*** Begin section ***

Lemma baseline_no_slash url : Py.contains "/" (baseline url) = false.
Proof.
  unfold baseline.
  assert (Hseg : Py.contains "/" (last_segment "/" url) = false)
    by (apply (Forall_last_segment (fun p => Py.contains "/" p = false) "/"),
          split_pieces_no_sep).
  destruct (Py.contains "?" (last_segment "/" url)); [|exact Hseg].
  rewrite contains_char_app. apply orb_false_iff. split; [|reflexivity].
  apply replace_keeps_others; [discriminate|].
  apply (Forall_last_segment (fun p => Py.contains "/" p = false) "?").
  now apply split_pieces_chars.
Qed.

Lemma prefix_rules_slash url file_name f :
  prefix_rules url file_name = Ok f ->
  Py.contains "/" file_name = false -> Py.contains "/" f = false.
Proof.
  intros Hf Hname. revert Hf.
  pose proof (split_pieces_no_sep "/" url) as Hsegs.
  all_rules url; intros [= <-]; rewrite ?contains_char_app, ?Hname;
    try match goal with
      | Hn : nth_error _ _ = Some ?seg |- _ =>
          apply nth_error_In in Hn;
          rewrite Forall_forall in Hsegs; apply list_elem_of_In in Hn;
          rewrite (Hsegs seg Hn)
      end;
    reflexivity.
Qed.

(** X19: a filename the classifier returns never contains a [/]: it is a
    single path component, and [os.path.join] puts it right into the
    destination folder. *)
Theorem filename_is_one_component url dest f :
  _generate_filename url = Ok f ->
  Py.contains "/" f = false /\
  Py.path_join dest f =
    if String.eqb dest "" || Py.endswith "/" dest then dest +:+ f
    else dest +:+ "/" +:+ f.
Proof.
  rewrite _generate_filename_baseline. intros Hf.
  assert (Hslash : Py.contains "/" f = false)
    by (apply (prefix_rules_slash _ _ _ Hf), baseline_no_slash).
  split; [exact Hslash|]. unfold Py.path_join.
  destruct f as [|c f]; [reflexivity|].
  cbn [Py.contains Py.startswith] in Hslash. cbn [Py.startswith].
  destruct (Ascii.eqb "/" c); [discriminate Hslash | reflexivity].
Qed.

(** X20: the rules only ever put text in front: every filename returned is
    some prefix followed by the baseline name. *)
Theorem filename_ends_with_baseline url f :
  _generate_filename url = Ok f ->
  exists prefix, f = prefix +:+ baseline url.
Proof.
  rewrite _generate_filename_baseline. intros Hf.
  apply endswith_spec, (prefix_rules_endswith _ _ _ _ Hf), endswith_refl.
Qed.

(** X21: [bdot10k] shadows the rules below it: a URL that contains
    [bdot10k], and neither [Budynki3D] nor [PRG], is named by the plain or
    by the archive rule, never by the [bdoo], [ZestawieniaZbiorczeEGiB] or
    [osnowa] rule, whichever of these words it contains as well. *)
Theorem bdot10k_shadows_later_rules url f :
  Py.contains "bdot10k" url = true ->
  Py.contains "Budynki3D" url = false -> Py.contains "PRG" url = false ->
  _generate_filename url = Ok f ->
  (Py.contains "Archiwum" url = false /\ f = "bdot10k_" +:+ baseline url) \/
  (Py.contains "Archiwum" url = true /\
   exists seg, nth_error (Py.split "/" url) 5 = Some seg /\
               f = "archiwalne_bdot10k_" +:+ seg +:+ "_" +:+ baseline url).
Proof.
  intros Hb HB HP. rewrite _generate_filename_baseline. unfold prefix_rules.
  rewrite HB, HP, Hb. destruct (Py.contains "Archiwum" url); cbn [andb negb].
  - change 5 with (Z.of_nat 5). rewrite getitem_nonneg.
    destruct (nth_error (Py.split "/" url) 5) as [seg|]; [|discriminate].
    intros [= <-]. right. eauto.
  - intros [= <-]. now left.
Qed.

(** X22: the query rewrite keeps what follows the last [?]: when the last
    segment of the URL contains a [?] and the rule copies no segment, the
    name returned contains neither [?] nor [=]. *)
Theorem query_filename_has_no_query_marks url f :
  Py.contains "?" (last_segment "/" url) = true ->
  copied_segment url = None ->
  _generate_filename url = Ok f ->
  Py.contains "?" f = false /\ Py.contains "=" f = false.
Proof.
  intros Hq Hcopy Hf.
  split.
  2:{ destruct (query_filename_baseline_clean url f Hq Hf) as [_ He].
      now rewrite He, Hcopy. }
  revert Hf. rewrite _generate_filename_baseline.
  assert (Hbase : Py.contains "?" (baseline url) = false).
  { unfold baseline. rewrite Hq, contains_char_app.
    apply orb_false_iff. split; [|reflexivity].
    apply replace_keeps_others; [discriminate|].
    apply (Forall_last_segment (fun p => Py.contains "?" p = false) "?"),
      split_pieces_no_sep. }
  revert Hcopy.
  all_rules url; intros Hcopy; try discriminate Hcopy; intros [= <-];
    rewrite ?contains_char_app, ?Hbase; reflexivity.
Qed.

End Classifier.

(** * The request engine *)

Section RequestEngine.

Context (W : World).

Lemma loop_retry fuel p url max_attempts attempt s :
  attempt <= max_attempts ->
  connected W (probes s) = true ->
  http_get W (requests s) url p = Raise ConnectionError ->
  get_request_loop W (S fuel) p url max_attempts attempt s =
  get_request_loop W fuel p url max_attempts (attempt + 1)
    (after_failed_attempt url p s).
Proof.
  intros Hle Hup Hget. cbn [get_request_loop].
  replace (attempt <=? max_attempts) with true by (symmetry; now apply Z.leb_le).
  unfold _is_internet_connected, session_get. fold (probes s). rewrite Hup.
  cbn [negb trace log]. fold (requests s).
  change (count is_request (EvProbe true :: trace s)) with (requests s).
  now rewrite Hget.
Qed.

Lemma loop_answer fuel p url max_attempts attempt s r :
  attempt <= max_attempts ->
  connected W (probes s) = true ->
  http_get W (requests s) url p = Ok r ->
  get_request_loop W (S fuel) p url max_attempts attempt s =
  Some (Ok (if status_code r =? 200 then (true, text r)
            else (false, "Błąd " +:+ Py.str_of_int (status_code r))),
        after_answer url p s).
Proof.
  intros Hle Hup Hget. cbn [get_request_loop].
  replace (attempt <=? max_attempts) with true by (symmetry; now apply Z.leb_le).
  unfold _is_internet_connected, session_get. fold (probes s). rewrite Hup.
  cbn [negb trace log].
  change (count is_request (EvProbe true :: trace s)) with (requests s).
  rewrite Hget. now destruct (status_code r =? 200).
Qed.

Lemma loop_exhausted fuel p url max_attempts attempt s :
  max_attempts < attempt ->
  get_request_loop W fuel p url max_attempts attempt s =
  Some (Ok (false, "Przekroczono maksymalną liczbę prób"), s).
Proof.
  intros Hlt. destruct fuel; cbn [get_request_loop];
    now replace (attempt <=? max_attempts) with false
      by (symmetry; now apply Z.leb_gt).
Qed.

(** The loop always comes back, and it issues at most one GET per unit of
    the remaining budget [max_attempts + 1 - attempt]. *)
Ltac count_up :=
  unfold requests, count;
  cbn [trace files log List.filter is_request length];
  repeat split; (reflexivity || lia).

Lemma get_request_loop_bound fuel p url max_attempts attempt s :
  (Z.to_nat (max_attempts + 1 - attempt) <= fuel)%nat ->
  exists r s',
    get_request_loop W fuel p url max_attempts attempt s = Some (r, s') /\
    (requests s <= requests s')%nat /\
    (requests s' <= requests s + Z.to_nat (max_attempts + 1 - attempt))%nat /\
    files s' = files s.
Proof.
  revert attempt s. induction fuel as [|fuel IH]; intros attempt s Hfuel.
  - rewrite loop_exhausted by lia. eexists _, _. repeat split; (reflexivity || lia).
  - destruct (Z.leb_spec attempt max_attempts) as [Hle|Hgt].
    2:{ rewrite loop_exhausted by lia. eexists _, _. repeat split; (reflexivity || lia). }
    cbn [get_request_loop].
    replace (attempt <=? max_attempts) with true by (symmetry; now apply Z.leb_le).
    unfold _is_internet_connected, session_get.
    destruct (connected W _); cbn [negb].
    2:{ eexists _, _. split; [reflexivity|]. count_up. }
    destruct (http_get W _ url p) as [r|e].
    { destruct (status_code r =? 200); eexists _, _;
        (split; [reflexivity|]); count_up. }
    destruct (is_ConnectionError e).
    2:{ eexists _, _. split; [reflexivity|]. count_up. }
    cbn [sleep].
    edestruct (IH (attempt + 1)) as (r & s' & -> & Hlo & Hhi & Hfs); [lia|].
    eexists _, _. split; [reflexivity|].
    unfold requests, count in *.
    cbn [trace files log List.filter is_request length] in *.
    repeat split; [lia| |exact Hfs].
    replace (Z.to_nat (max_attempts + 1 - attempt))
      with (S (Z.to_nat (max_attempts + 1 - (attempt + 1)))) by lia.
    lia.
Qed.

Lemma get_request_total p url max_attempts s :
  exists r s',
    get_request W p url max_attempts s = Some (r, s') /\
    (requests s <= requests s')%nat /\
    (requests s' <= requests s + Z.to_nat (max_attempts + 1))%nat /\
    files s' = files s.
Proof.
  unfold get_request.
  destruct (get_request_loop_bound (Z.to_nat (max_attempts + 1)) p url
              max_attempts 0 s) as (r & s' & H & Hlo & Hhi & Hfs); [lia|].
  exists r, s'. rewrite Z.sub_0_r in Hhi. auto.
Qed.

*** End section ***

_WORK TO BE COMPLETED_: Print, please, the lines above from the very first through the one that holds "by (apply (Forall_last_segment", both included, word for word and with nothing else.

_EXERCISE OUTPUT_:
Lemma baseline_no_slash url : Py.contains "/" (baseline url) = false.
Proof.
  unfold baseline.
  assert (Hseg : Py.contains "/" (last_segment "/" url) = false)
    by (apply (Forall_last_segment (fun p => Py.contains "/" p = false) "/"),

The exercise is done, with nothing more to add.